◆ Task requirements
Wherever the word "body" shows up in the data, report the line it sits in.

[Excerpts from a dataset]
──────────────────────────────

(* ===== verification/Routes.v ===== *)
(** * Routes and their guards

    Models the route tables of the application: the [RegisterRoutes] of every module under
    [internal/module], the order [RegisterModules] (server.go) registers them in, and the
    way a request walks the table.  Path matching is Fiber's: class [Router] with the law
    [group_covers] (a route registered in a group only matches paths under the group's
    prefix).  The walk runs the guards of [Middleware] and [RateLimit] on the state of the
    authorizer and of the cache; a handler is reached as a value of [endpoint]. *)
From S2P Require Import Prelude GoStr AppErr Config Port DecisionCache Casbin Cache Auth Middleware RateLimit.
Import GoStr AppErr Config Auth Casbin Middleware RateLimit.

Module Routes.

(** ** Registrations *)

Inductive endpoint :=
| DocsIndex | DocsSpec
| LivenessCheck | ReadinessCheck
| UserGetMe | UserChangePassword | UserList | UserGetByID | UserCreate | UserUpdate
| UserDelete | UserActivate | UserDeactivate
| AuthLogin | AuthRefresh | AuthLogout
| RoleListRoles | RoleListAllPermissions | RoleAssignRole | RoleRevokeRole | RoleGetRoleUsers
| RoleGetRolePermissions | RoleAddRolePermission | RoleRemoveRolePermission
| RoleGetUserRoles | RoleGetUserPermissions | RoleAddUserPermission | RoleRemoveUserPermission
| RoleCheckUserPermission
| FileUpload | FileList | FileGetURL | FileDownload | FileDelete
| SseSubscribe | SseBroadcast | SseClientCount
| JobDispatch | JobListTypes.

#[export] Instance endpoint_eq_dec : EqDecision endpoint.
Proof. solve_decision. Defined.

(** The handlers a route or a group puts before its endpoint. *)
Inductive guard := GAuth | GPermission (obj act : string) | GRole (role : string) | GAuthRate.

#[export] Instance guard_eq_dec : EqDecision guard.
Proof. solve_decision. Defined.

(** [router.Use] at a prefix, and [router.Get/Post/Put/Delete]. *)
Inductive registration :=
| RUse (prefix : string) (gs : list guard)
| RRoute (method pattern : string) (gs : list guard) (e : endpoint).

(** [group.<Method>(path, ...)] *)
Definition route (group method path : string) (gs : list guard) (e : endpoint) : registration :=
  RRoute method (group +:+ path) gs e.
Definition Broadcast (b : Broker) (ev : Event) : option Broker :=
  with_chans b <$> send_all (λ _, true) ev (map_to_list (clients b)) (chans b).

Definition topic_wants (topic : string) (info : clientInfo) : bool :=
  if decide (topic ∈ topics info) then true
  else if 0 <? Z.of_nat (size (topics info)) then false else true.

Definition BroadcastToTopic (b : Broker) (topic : string) (ev : Event) : option Broker :=
  with_chans b <$> send_all (topic_wants topic) ev (map_to_list (clients b)) (chans b).

Definition SendTo (b : Broker) (clientID : string) (ev : Event) : option Broker :=
  match clients b !! clientID with
  | Some info => with_chans b <$> try_send (chans b) (channel info) ev
  | None => Some b
  end.

Definition ClientCount (b : Broker) : Z := Z.of_nat (size (clients b)).

Fixpoint close_all (l : list (string * clientInfo)) (h : heap) : option heap :=
  match l with
  | [] => Some h
  | (_, info) :: l' =>
      match close_chan h (channel info) with Some h' => close_all l' h' | None => None end
  end.

Definition Close (b : Broker) : option Broker :=
  match close_all (map_to_list (clients b)) (chans b) with
  | Some h => Some (mkBroker ∅ (bufferSize b) h (next b))
  | None => None
  end.

(** ** No panic *)

Inductive op :=
| OSubscribe (clientID : string) (ts : list string)
| OUnsubscribe (clientID : string)
| OBroadcast (ev : Event)
| OBroadcastToTopic (topic : string) (ev : Event)
| OSendTo (clientID : string) (ev : Event)
| OClose
| ORecv (c : positive).

Definition step (b : Broker) (o : op) : option Broker :=
  match o with
  | OSubscribe id ts => fst <$> Subscribe b id ts
  | OUnsubscribe id => Unsubscribe b id
  | OBroadcast ev => Broadcast b ev
  | OBroadcastToTopic t ev => BroadcastToTopic b t ev
  | OSendTo id ev => SendTo b id ev
  | OClose => Close b
  | ORecv c => Some (with_chans b (recv (chans b) c).1)
  end.

Fixpoint run (b : Broker) (ops : list op) : option Broker :=
  match ops with
  | [] => Some b
  | o :: ops' => match step b o with Some b' => run b' ops' | None => None end
  end.

(** The channel of a registered client is open, of the broker's capacity, and shared with
    no other client; buffers fit; allocated channels are below [next]. *)
Definition open_chan (h : heap) (n : Z) (c : positive) : Prop :=
  ∃ l, h !! c = Some (mkChan l n false) ∧ Z.of_nat (length l) ≤ n.

Record wf (b : Broker) : Prop := {
  wf_open : ∀ id info, clients b !! id = Some info → open_chan (chans b) (bufferSize b) (channel info);
  wf_inj : ∀ i j x y, clients b !! i = Some x → clients b !! j = Some y → channel x = channel y → i = j;
  wf_next : ∀ c ch, chans b !! c = Some ch → (c < next b)%positive;
  wf_size : 0 < bufferSize b
}.
(** The broker's loop closes the channel of every client and keeps what they hold. *)
Lemma close_all_exact n l h :
  NoDup (channel <$> l.*2) → Forall (λ x, open_chan h n (channel x.2)) l →
  ∃ h', close_all l h = Some h' ∧
    (∀ c, c ∉ (channel <$> l.*2) → h' !! c = h !! c) ∧
    (∀ c q, c ∈ (channel <$> l.*2) → h !! c = Some (mkChan q n false) → h' !! c = Some (mkChan q n true)).
Proof.
  revert h. induction l as [|[id info] l IH]; intros h Hnd Ho; simpl in *; [exists h; split_and!; [done|done|set_solver]|].
  apply NoDup_cons in Hnd as [Hni Hnd]. apply Forall_cons in Ho as [(q0 & Hq0 & Hn0) Ho]; simpl in Hq0.
  unfold close_chan. rewrite Hq0. cbn.
  set (h1 := <[channel info := mkChan q0 n true]> h).
  destruct (IH h1 Hnd) as (h' & Hh & Hout & Hin).
  { apply Forall_forall. intros [id' info'] Hin. pose proof (proj1 (Forall_forall _ _) Ho _ Hin) as (q & Hq & Hn).
    exists q. unfold h1. rewrite lookup_insert_ne; [done|]. by apply not_eq_sym, (other_channel l info id'). }
  exists h'. split; [exact Hh|]. split.
  - intros c [Hne Hc]%not_elem_of_cons. rewrite Hout by done. unfold h1. by rewrite lookup_insert_ne.
  - intros c q [->|Hc]%elem_of_cons Hq.
    + rewrite Hout by done. unfold h1. rewrite lookup_insert_eq. congruence.
    + apply Hin; [done|]. unfold h1. rewrite lookup_insert_ne; [done|]. intros <-. done.
Qed.

Lemma rel_close s a : rel s a → ∃ s', step s EClose = Some s' ∧ rel s' (spec_step a EClose).
Proof.
  intros Hr. pose proof (rel_wf s a Hr) as Hwf.
  pose proof (step_wf (broker s) OClose Hwf) as (b' & Hb & Hwf'). cbn [Sse.step] in Hb. cbn [step].
  rewrite Hb. eexists. split; [reflexivity|]. unfold Close in Hb.
  destruct (close_all_exact (bufferSize (broker s)) _ _ (wf_channels _ Hwf) (wf_all_open _ Hwf)) as (h & Hc & Hout & Hin).
  rewrite Hc in Hb. injection Hb as <-.
  split; [exact Hwf'|exact (rel_cap s a Hr)|exact (rel_over s a Hr)| |exact (rel_inj s a Hr)].
  intros id. cbn. rewrite lookup_fmap. destruct (live a !! id) as [st|] eqn:Hst.
  - destruct (rel_some s a id st Hr Hst) as (w & Hw & Ho & Hch & Hcl). rewrite Hw. cbn. rewrite lookup_empty.
    split_and!; [done| |done]. rewrite <-(rel_cap s a Hr) in Hch |- *. destruct (open st) eqn:Hopen.
    + apply Hin; [|exact Hch]. apply list_elem_of_fmap. eexists. split; [|apply list_elem_of_fmap; eexists (id, _); split; [reflexivity|]].
      2: by apply elem_of_map_to_list. done.
    + rewrite Hout; [exact Hch|]. by eapply closed_not_client.
  - destruct (rel_none s a id Hr Hst) as [-> _]. apply lookup_empty.
Qed.

(** Ending a stream after a change [b1] of the broker that concerns its channel only. *)
Lemma rel_finish s a id w st b1 :
  rel s a → writers s !! id = Some w → live a !! id = Some st → wf b1 → bufferSize b1 = bufferSize (broker s) →
  clients b1 = clients (broker s) → (∀ c, c ≠ w_chan w → chans b1 !! c = chans (broker s) !! c) →
  ∃ s', finish s b1 id (w_out w) = Some s' ∧ rel s' (spec_end a id st).
Proof.
  intros Hr Hw Hst Hwf1 Hbs Hcl Hch. destruct (rel_some s a id st Hr Hst) as (w0 & Hw0 & Ho & _ & Hc). simplify_eq.
  assert (Hothers : ∀ j w', j ≠ id → writers s !! j = Some w' → w_chan w' ≠ w_chan w).
  { intros j w' Hj Hw' Heq. apply Hj. by eapply (rel_inj s a Hr). }
  unfold finish. assert (Hu : ∃ b', Unsubscribe b1 id = Some b' ∧ wf b' ∧ bufferSize b' = bufferSize b1 ∧
    clients b' = delete id (clients b1) ∧ (∀ c, c ≠ w_chan w → chans b' !! c = chans b1 !! c)).
  { unfold Unsubscribe. rewrite Hcl, Hc. destruct (open st).
    - rewrite <-Hcl in Hc. destruct (wf_close_one b1 id _ Hwf1 Hc) as (h & Hh & Hwf'). rewrite Hh. eexists. split; [reflexivity|].
      rewrite Hcl in *. split_and!; [done..|]. cbn in *. intros c Hne. unfold close_chan in Hh.
      destruct (chans b1 !! w_chan w) as [ch|]; [|done]. destruct (closed ch); [done|]. injection Hh as <-. by apply lookup_insert_ne.
    - exists b1. split_and!; [done..| |done]. rewrite Hcl. by rewrite delete_id. }
  destruct Hu as (b' & -> & Hwf' & Hbs' & Hcl' & Hch'). eexists. split; [reflexivity|].
  split; cbn; [exact Hwf'|rewrite Hbs', Hbs; exact (rel_cap s a Hr)|by rewrite (rel_over s a Hr), Ho| |].
  - intros j. destruct (decide (j = id)) as [->|Hj].
    + rewrite !lookup_delete_eq. cbn. by rewrite Hcl', lookup_delete_eq.
    + rewrite !lookup_delete_ne by done. apply (corr_frame s a id); [exact Hr| | |exact Hj].
      * intros i Hi. by rewrite Hcl', lookup_delete_ne, Hcl.
      * intros i w' Hi Hw'. rewrite Hch', Hch by (by eapply Hothers). done.
  - intros i j wi wj [_ Hi]%lookup_delete_Some [_ Hj]%lookup_delete_Some. by apply (rel_inj s a Hr i j wi wj).
Qed.

Lemma rel_write s a id flushed :
  rel s a → ∃ s', step s (EWrite id flushed) = Some s' ∧ rel s' (spec_step a (EWrite id flushed)).
Proof.
  intros Hr. cbn [step spec_step]. unfold write_turn. destruct (live a !! id) as [st|] eqn:Hst.
  2: { destruct (rel_none s a id Hr Hst) as [-> _]. by eexists. }
  destruct (rel_some s a id st Hr Hst) as (w & Hw & Ho & Hch & Hcl). rewrite Hw.
  pose proof (step_wf (broker s) (ORecv (w_chan w)) (rel_wf s a Hr)) as (b1 & Hb1 & Hwf1). cbn [Sse.step] in Hb1. injection Hb1 as <-.
  unfold recv in *. rewrite Hch in *. destruct (queue st) as [|ev rest] eqn:Hq; cbn in Hwf1.
  - cbn. destruct (open st) eqn:Hopen; cbn; [by eexists|]. eapply rel_finish; eauto using rel_wf.
  - destruct flushed.
    + eexists. split; [reflexivity|]. split; [exact Hwf1|exact (rel_cap s a Hr)|exact (rel_over s a Hr)| |].
      * intros j. cbn [broker writers live capacity]. destruct (decide (j = id)) as [->|Hj].
        -- rewrite !lookup_insert_eq. cbn. rewrite lookup_insert_eq. by rewrite Ho.
        -- rewrite !lookup_insert_ne by done. apply (corr_frame s a id); [exact Hr|done| |exact Hj].
           intros i w' Hi Hw'. cbn. rewrite lookup_insert_ne; [done|]. intros Heq. apply Hi. by eapply (rel_inj s a Hr).
      * cbn [writers]. intros i j wi wj Hi Hj Heq.
        apply lookup_insert_Some in Hi as [[<- <-]|[_ Hi]], Hj as [[<- <-]|[_ Hj]]; cbn in Heq; try done;
          eapply (rel_inj s a Hr); eauto.
    + eapply rel_finish; eauto. intros c Hne. cbn. by rewrite lookup_insert_ne.
Qed.

(** Connection ids are UUIDs drawn for each subscription: none comes twice. *)
Definition conn_id (e : event) : option string := match e with ESubscribe _ _ id => Some id | _ => None end.

Lemma spec_live_grows a e id : live a !! id = None → conn_id e ≠ Some id → live (spec_step a e) !! id = None.
Proof.
  intros Hn He. destruct e as [r ts j|[[[ev d] t]|]|j fl|]; cbn in *; try done.
  - destruct (String.eqb _ _); [done|]. cbn. rewrite lookup_insert_ne; [done|]. congruence.
  - destruct (String.eqb _ _); [done|]. cbn. by rewrite lookup_fmap, Hn.
  - destruct (live a !! j) as [st|] eqn:Hj; [|done]. assert (j ≠ id) by congruence.
    destruct (queue st), fl, (open st); cbn; rewrite ?lookup_insert_ne, ?lookup_delete_ne by done; done.
  - by rewrite lookup_fmap, Hn.
Qed.

Lemma rel_step s a e :
  rel s a → (∀ id, conn_id e = Some id → live a !! id = None) →
  ∃ s', step s e = Some s' ∧ rel s' (spec_step a e).
Proof.
  intros Hr Hf. destruct e as [r ts id|body|id fl|].
  - apply rel_subscribe; [done|]. by apply Hf.
  - cbn [step spec_step]. unfold h_Broadcast. destruct body as [[[ev d] t]|]; [|by eexists; split; [done|]; destruct s].
    destruct (String.eqb ev ""); [by eexists; split; [done|]; destruct s|].
    unfold Broadcast, BroadcastToTopic. destruct (String.eqb t "") eqn:Ht.
    + destruct (rel_broadcast s a t (NewEvent ev d) (λ _, true)) as (h & -> & Hr'); [|done|by eexists].
      intros info st _. unfold wants. by rewrite Ht.
    + destruct (rel_broadcast s a t (NewEvent ev d) (topic_wants t)) as (h & -> & Hr'); [|done|by eexists].
      intros info st Heq. unfold wants. rewrite Ht. unfold topic_wants. cbn. by rewrite Heq.
  - by apply rel_write.
  - by apply rel_close.
Qed.

Lemma rel_run s a evs :
  rel s a → NoDup (omap conn_id evs) → (∀ id, id ∈ omap conn_id evs → live a !! id = None) →
  ∃ s', run s evs = Some s' ∧ rel s' (spec_run a evs).
Proof.
  revert s a. induction evs as [|e evs IH]; intros s a Hr Hnd Hf; [by exists s|].
  assert (Hhd : ∀ id, conn_id e = Some id → live a !! id = None ∧ id ∉ omap conn_id evs).
  { intros id He. cbn in Hnd, Hf. rewrite He in Hnd, Hf. apply NoDup_cons in Hnd as [? ?]. split; [|done]. apply Hf. by left. }
  destruct (rel_step s a e Hr (λ id He, proj1 (Hhd id He))) as (s1 & Hs & Hr1). cbn [run]. rewrite Hs.
  apply (IH s1 (spec_step a e) Hr1).
  - cbn in Hnd. destruct (conn_id e); [by apply NoDup_cons in Hnd as [_ ?]|done].
  - intros id Hid. apply spec_live_grows; [|intros He; by destruct (Hhd id He)].
    apply Hf. cbn. destruct (conn_id e); [by right|done].
Qed.

(** From the start, every sequence of events runs, in correspondence. *)
Lemma init_run n evs : NoDup (omap conn_id evs) → ∃ s, run (init n) evs = Some s ∧ rel s (spec_run (spec_init n) evs).
Proof. intros Hnd. apply rel_run; [apply rel_init|done|]. intros. apply lookup_empty. Qed.

(** C25: The broker with its channels and the running writers behave as independent bounded
    queues: whatever buffer size was configured and in whatever order requests, writers,
    failures and the shutdown come, nothing panics, and the state corresponds to that of the
    specification after the same events - each stream has sent what its queue gave out, its
    channel holds the queue, and the broker knows exactly the open ones. *)
Theorem streams_refine (n : Z) (evs : list event) :
  NoDup (omap conn_id evs) → ∃ s, run (init n) evs = Some s ∧ rel s (spec_run (spec_init n) evs).
Proof. apply init_run. Qed.

Definition as_user (u : string) : Request := mkRequest ∅ ∅ "" {["user_id" := LString u]} (mkContext None None None None None) ∅.

Definition sample : list event :=
  [ESubscribe (as_user "u") "news" "c1"; EBroadcast (Some ("m", "1", "news")); EWrite "c1" true; EWrite "c1" false; EClose].

Lemma streams_refine_witness : ∃ s, run (init 2) sample = Some s ∧ rel s (spec_run (spec_init 2) sample).
Proof. apply streams_refine. repeat constructor. set_solver. Defined.

(** ** One stream *)

(** What an event does to the stream of a connection: it goes on, or is over with what it
    has sent. *)
Definition stream_step (cap : Z) (id : string) (st : stream) (e : event) : stream + list Event :=
  match e with
  | EBroadcast (Some (event, data, topic)) =>
      inl (if String.eqb event "" then st else offer cap topic (NewEvent event data) st)
  | EWrite j flushed =>
      if String.eqb j id then
        match queue st with
        | ev :: rest => if flushed then inl (mkStream (topics st) rest (open st) (out st ++ [ev])) else inr (out st)
        | [] => if open st then inl st else inr (out st)
        end
      else inl st
  | EClose => inl (mkStream (topics st) (queue st) false (out st))
  | _ => inl st
  end.

Lemma spec_step_stream a e id st :
  live a !! id = Some st → conn_id e ≠ Some id →
  match stream_step (capacity a) id st e with
  | inl st' => live (spec_step a e) !! id = Some st'
  | inr o => live (spec_step a e) !! id = None ∧ (id, o) ∈ over (spec_step a e)
  end.
Proof.
  intros Hst He. destruct e as [r ts j|[[[ev d] t]|]|j fl|]; cbn in *; try done.
  - destruct (String.eqb _ _); [done|]. cbn. rewrite lookup_insert_ne; [done|]. congruence.
  - destruct (String.eqb _ _); [done|]. cbn. by rewrite lookup_fmap, Hst.
  - destruct (String.eqb_spec j id) as [->|Hj].
    + rewrite Hst. destruct (queue st), fl, (open st); cbn; rewrite ?lookup_insert_eq, ?lookup_delete_eq; try done;
        (split; [done|set_solver]).
    + destruct (live a !! j) as [st'|]; [|done].
      destruct (queue st'), fl, (open st'); cbn; rewrite ?lookup_insert_ne, ?lookup_delete_ne by done; done.
  - by rewrite lookup_fmap, Hst.
Qed.

Lemma over_grows a e : over a `prefix_of` over (spec_step a e).
Proof.
  destruct e as [r ts j|[[[ev d] t]|]|j fl|]; cbn; try done; try by case_match.
  repeat case_match; try done; by eexists.
Qed.

Lemma over_run a evs x : x ∈ over a → x ∈ over (spec_run a evs).
Proof.
  revert a. induction evs as [|e evs IH]; intros a Hx; [done|]. cbn. apply IH.
  destruct (over_grows a e) as [l ->]. set_solver.
Qed.

Lemma capacity_step a e : capacity (spec_step a e) = capacity a.
Proof. destruct e as [r ts j|[[[ev d] t]|]|j fl|]; cbn; repeat case_match; done. Qed.

Lemma capacity_run a evs : capacity (spec_run a evs) = capacity a.
Proof.
  revert a. induction evs as [|e evs IH]; intros a; [done|].
  change (spec_run a (e :: evs)) with (spec_run (spec_step a e) evs). by rewrite IH, capacity_step.
Qed.

(** *** What a connected client receives *)

(** The events of a run that a stream with these topics asks for. *)
Definition wanted (ts : gset string) (evs : list event) : list Event :=
  omap (λ e, match e with
             | EBroadcast (Some (event, data, topic)) =>
                 if negb (String.eqb event "") && wants topic (mkStream ts [] true []) then Some (NewEvent event data) else None
             | _ => None
             end) evs.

──────────────────────────────

◆ Result
  intros Hr Hf. destruct e as [r ts id|body|id fl|].
  - cbn [step spec_step]. unfold h_Broadcast. destruct body as [[[ev d] t]|]; [|by eexists; split; [done|]; destruct s].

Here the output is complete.